Nos queda bashrc, que se procesa siempre… siempre que no haya una comprobación tipo…


# If not running interactively, don't do anything
[ -z "$PS1" ] && return

en cuyo caso, se ignora todo el código después del return.

Con lo cual, lo más seguro es lo que dice el TLDR (ver comienzo del artículo 😉 )

La única pega de este modelo es que, si vamos abriendo un entorno dentro de otro (ejecutando bash dentro de otro bash), las definiciones se pueden ir acumulando.

Un primer paso a la hora de resolver problemas de carga de configuraciones es mirar que tipo de shell se está usando en el caso de interés.

Si por ejemplo se necesita que ciertas variables estén disponibles al acceder por ssh, comprobamos el tipo de shell que se usa al entrar con ssh. Si empieza con “-“, ya sabemos que es una “shell de inicio”, con lo cual es mejor definir las variables en ficheros como ~/.profile.

Otra forma de averiguar el tipo de shell es imprimiendo la variable $- (opciones activas en la shell). Si la shell es interactiva, una de las letras sera la “i”.

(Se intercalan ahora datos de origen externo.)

(** The loop of [page_evidence_records], from the record [index] on. *)
Fixpoint evidence_loop (index : nat) (records : list EvidenceRecord) (s : EvidenceState) : EvidenceState :=
  match records with
  | [] => s
  | record :: rest =>
      if Z.of_nat index <? start then evidence_loop (S index) rest s
      else if (state_scanned s =? maximum_scanned)%nat then
        MkEvidenceState (state_items s) (state_cursors s) (state_next s) (state_scanned s) true
      else if matches index && (length (state_items s) =? maximum_items)%nat then
        MkEvidenceState (state_items s) (state_cursors s) (Z.of_nat index) (state_scanned s) true
      else
        let next := u64_add (Z.of_nat index) 1 in
        evidence_loop (S index) rest
          (if matches index
           then MkEvidenceState (state_items s ++ [evidence_text record]) (state_cursors s ++ [log_cursor next]) next
                  (S (state_scanned s)) (state_stopped s)
           else MkEvidenceState (state_items s) (state_cursors s) next (S (state_scanned s)) (state_stopped s))
  end.
End loop.

(** [page_evidence_records]; [None] is a panic of [clamp]. *)
Definition page_evidence_records (records : list EvidenceRecord) (start : Z) (request : InspectRequest) (id : InvocationId)
    : option EvidencePage :=
  '(maximum_items, maximum_scanned) ←
    page_limits (MkPageRequest None (inspect_item_limit request) (inspect_scan_limit request));
  let view := inspect_view request in
  let filter := inspect_filter request in
  let s := evidence_loop id view filter maximum_items maximum_scanned start (evidence_matches view filter records)
             0 records (MkEvidenceState [] [] start 0 false) in
  Some (MkEvidencePage (state_items s) (state_cursors s) (state_stopped s)
          (if state_stopped s then Some (log_cursor id view filter (state_next s)) else None)).
End pages.

(** * Theorems *)

Lemma view_parse_as_str v : view_parse (view_as_str v) = Some v.
Proof. by destruct v. Qed.

Lemma view_parse_Some value v : view_parse value = Some v → value = view_as_str v.
Proof.
  unfold view_parse. cbn [find_map FOLLOW_UP app]. intros Hparse.
  repeat (case_bool_decide; [by injection Hparse as <-|]). done.
Qed.

(** ** One page *)

Section one_page.
Context (matches : nat → bool).

(** The matching records from [k] on, before [c]. *)
Definition positions (k c : nat) : list nat := base.filter (fun i => matches i = true) (seq k (c - k)).

Lemma positions_app k c c' : (k ≤ c ≤ c')%nat → positions k c' = positions k c ++ positions c c'.
Proof.
  intros Hk. unfold positions. rewrite <- filter_app. f_equal.
  replace (c' - k)%nat with ((c - k) + (c' - c))%nat by lia. rewrite seq_app. do 2 f_equal. lia.
Qed.

Lemma positions_step k : positions k (S k) = if matches k then [k] else [].
Proof.
  unfold positions. replace (S k - k)%nat with 1%nat by lia. cbn [seq]. rewrite filter_cons, filter_nil.
  destruct (matches k); [by rewrite decide_True|by rewrite decide_False].
Qed.

Lemma positions_empty k : positions k k = [].
Proof. unfold positions. by rewrite Nat.sub_diag. Qed.

Lemma positions_lookup k c n p : positions k c !! n = Some p →
  (k ≤ p < c)%nat ∧ matches p = true ∧ positions k (S p) = take (S n) (positions k c).
Proof.
  intros Hn. pose proof (list_elem_of_lookup_2 _ _ _ Hn) as Hin. apply list_elem_of_filter in Hin as [Hm Hp%elem_of_seq].
  assert (Hrange : (k ≤ p < c)%nat) by lia. split_and!; [lia|lia|done|].
  rewrite (positions_app k p c) in Hn |- * by lia. rewrite (positions_app p (S p) c) in Hn |- * by lia.
  rewrite positions_step, Hm in Hn |- *. rewrite (positions_app k p (S p)), positions_step, Hm by lia.
  assert (Hpos : n = length (positions k p)).
  { destruct (Nat.lt_trichotomy n (length (positions k p))) as [Hlt | [-> | Hgt]]; [|done|].
    - rewrite lookup_app_l in Hn by done. apply list_elem_of_lookup_2, list_elem_of_filter in Hn as [_ Hn%elem_of_seq]. lia.
    - rewrite lookup_app_r in Hn by lia. replace (n - length (positions k p))%nat with (S (n - length (positions k p) - 1)) in Hn by lia.
      cbn in Hn. apply list_elem_of_lookup_2, list_elem_of_filter in Hn as [_ Hn%elem_of_seq]. lia. }
  subst n. rewrite firstn_app. rewrite take_ge by lia. replace (S (length (positions k p)) - length (positions k p))%nat with 1%nat by lia.
  done.
Qed.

La versión larga (resumida :-p )

En el fichero de código shell.c está la función run_startup_files() que es la que gestiona la carga de ficherros de configuración.

Resumiendo:

  • los intérpretes “no interactivos” no cargan ficheros de definiciones. Excepto que no esté en “modo POSIX” y no se llame “sh”, en cuyo caso se carga el fichero indicado en la variable BASH_ENV
  • cuando el intérprete es interactivo, o bash es llamado por su, la carga varía dependiendo de si es “login shell”. Cuando funciona como “login shell”, se cargan /etc/profile, ~/.profile, ~/.bash_profile y ~/.bash_login. En otro caso, se cargan /etc/bash.bashrc y ~/.bashrc
  • si bash funciona como una “top-level shell” ejecutada vía SSH, se carga ~/.bashrc.
  • si bash no está en “modo POSIX” y se llama con la opción –login (-l), se cargan las definiciones en /etc/profile, ~/.profile, ~/.bash_profile y ~/.bash_login
  • si bash está en “modo POSIX”, carga el fichero indicado en ENV

Visto de otro modo, ~/.bashrc se carga en los siguientes casos:

  1. top-level shell remota (ssh)
  2. shell interactiva no-de-inicio (su, ssh)

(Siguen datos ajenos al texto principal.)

Lemma copy_lines_spec label ls w r w' r' ok : copy_lines io workspace label ls w r = (w', r', ok) →
  Grows w w' ∧ (ok = true → raw_written w' = raw_written w ++ concat ls ∧
    evidence_written w' = evidence_written w ++ records_bytes (log_records label ls)).
Proof.
  revert w r. induction ls as [|line ls IH]; intros w r; cbn [copy_lines].
  { intros [= <- <- <-]. split; [done|]. by rewrite !app_nil_r. }
  destruct (write_raw_all io line w) as [w1 ok1] eqn:Hwrite. apply write_raw_spec in Hwrite as [Hgrows Hwritten].
  destruct ok1; [|by intros [= <- <- <-]]. destruct Hwritten as [Hraw1 Hevidence1]; [done|].
  destruct (copy_visible io workspace label _ w1 r) as [[w2 r2] ok2] eqn:Hvisible.
  apply copy_visible_spec in Hvisible as [Hgrows2 Hwritten2].
  destruct ok2; [|by intros [= <- <- <-]; split; [by etrans|]]. destruct Hwritten2 as [Hraw2 Hevidence2]; [done|].
  intros [Hgrows3 Hrest]%IH. split; [by repeat (etrans; [eassumption|])|]. intros [Hraw3 Hevidence3]%Hrest.
  rewrite Hraw3, Hevidence3, Hraw2, Hevidence2, Hraw1, Hevidence1. unfold log_records, records_bytes.
  cbn [fmap list_fmap concat]. rewrite !fmap_app, concat_app, <- !app_assoc. done.
Qed.

(** A log of the test [label] is in the snapshot: its marker and all its bytes in
    the raw file, one record for each visible line in the evidence file. *)
Definition LogKept (label : string) (raw evidence : list Z) : Prop :=
  ∃ log file, (log ∈ artifacts) ∧ is_report "test.log" log = true ∧ artifact_matches_test log label = true ∧
    locally_available log = true ∧ validated_artifact_path windows config workspace log ≫= open = Some file ∧
    read_fails file = false ∧
    (∃ before after, raw = before ++ log_marker label log ++ read_bytes file ++ after) ∧
    (∃ before after, evidence = before ++ records_bytes (log_records label (raw_lines file)) ++ after).

Lemma LogKept_grows label w w' : Grows w w' →
  LogKept label (raw_written w) (evidence_written w) → LogKept label (raw_written w') (evidence_written w').
Proof.
  intros [[a Hraw] [b Hevidence]] (log & file & Hlog & Hreport & Hmatches & Hlocal & Hfile & Hread & (x & y & Hx) & (x' & y' & Hx')).
  exists log, file. rewrite Hraw, Hevidence, Hx, Hx'. split_and!; try done.
  - exists x, (y ++ a). by rewrite <- !app_assoc.
  - exists x', (y' ++ b). by rewrite <- !app_assoc.
Qed.

(** What holds of the logs of a test. *)
Definition LogsInvariant (label : string) (w : Writers) (s : TestLogs) : Prop :=
  Grows w (logs_writers s) ∧
  (copied_for_test s = true → LogKept label (raw_written (logs_writers s)) (evidence_written (logs_writers s))).

Lemma copy_log_invariant label w s log : log ∈ artifacts → is_report "test.log" log && artifact_matches_test log label = true →
  LogsInvariant label w s → LogsInvariant label w (copy_log io windows config open workspace label s log).
Proof.
  intros Hlog [Hreport Hmatches]%andb_true_iff [Hgrows Hkept]. unfold copy_log.
  destruct (locally_available log) eqn:Hlocal; [|done]. cbn [negb].
  destruct (validated_artifact_path windows config workspace log ≫= open) as [file|] eqn:Hfile; cycle 1.
  { split; cbn; [done|]. by rewrite orb_false_r. }
  destruct (write_raw_all io (log_marker label log) (logs_writers s)) as [w1 ok1] eqn:Hwrite.
  apply write_raw_spec in Hwrite as [Hgrows1 Hwritten].
  destruct ok1; cycle 1.
  { split; cbn; [by etrans|]. rewrite orb_false_r. intros ?%Hkept. by eapply LogKept_grows. }
  destruct Hwritten as [Hraw Hevidence]; [done|].
  destruct (copy_lines io workspace label (raw_lines file) w1 (logs_state s)) as [[w2 r2] copied] eqn:Hcopy.
  apply copy_lines_spec in Hcopy as [Hgrows2 Hcopied]. split; cbn; [by etrans; [|etrans]|].
  intros [Hold | [-> Hread]%andb_true_iff]%orb_true_iff; [by apply (LogKept_grows label (logs_writers s)); [etrans|apply Hkept]|].
  apply negb_true_iff in Hread. destruct Hcopied as [Hraw2 Hevidence2]; [done|].
  exists log, file. rewrite Hraw2, Hraw, Hevidence2, Hevidence, file_lines_concat by done. split_and!; try done.
  - exists (raw_written (logs_writers s)), []. by rewrite !app_nil_r, <- !app_assoc.
  - exists (evidence_written (logs_writers s)), []. by rewrite !app_nil_r.
Qed.

Lemma logs_invariant label w r : LogsInvariant label w (foldl (copy_log io windows config open workspace label)
    (MkTestLogs w r false false false)
    (filter (fun a => is_report "test.log" a && artifact_matches_test a label = true) artifacts)).
Proof.
  apply foldl_filter_invariant; [|by split]. intros s a. apply copy_log_invariant.
Qed.

(** ** Cases *)

Definition few_cases (cs : list TestCase) : Prop := (length cs ≤ 20)%nat.

Lemma merge_cases_few merged previous : few_cases merged → few_cases (merge_cases merged previous).
Proof.
  unfold few_cases. revert merged. induction previous as [|c previous IH]; intros merged Hmerged; cbn [merge_cases]; [done|].
  destruct (Z.leb_spec 20 (Z.of_nat (length merged))); [done|]. destruct (existsb _ _); apply IH; [done|].
  rewrite length_app. cbn. lia.
Qed.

Curiosamente, en Debian 7.9 y posteriores (quizá antes de 7.9) no parece que se cargue automáticamente ~/.bashrc, con lo cual hay que cargarlo a mano desde ~/.profile

En builtins/evalfile.c:_evalfile encontramos las características que debe cumplir la ruta a cargar: que no sea un directorio a cargar (obvio), si no un fichero “normal” (“regular file”), que no sea demasiado grande, que no sea “binario” (por ejemplo, el fichero contiene más de 256 caracteres nulos), y que sea “correcto” sintacticamente.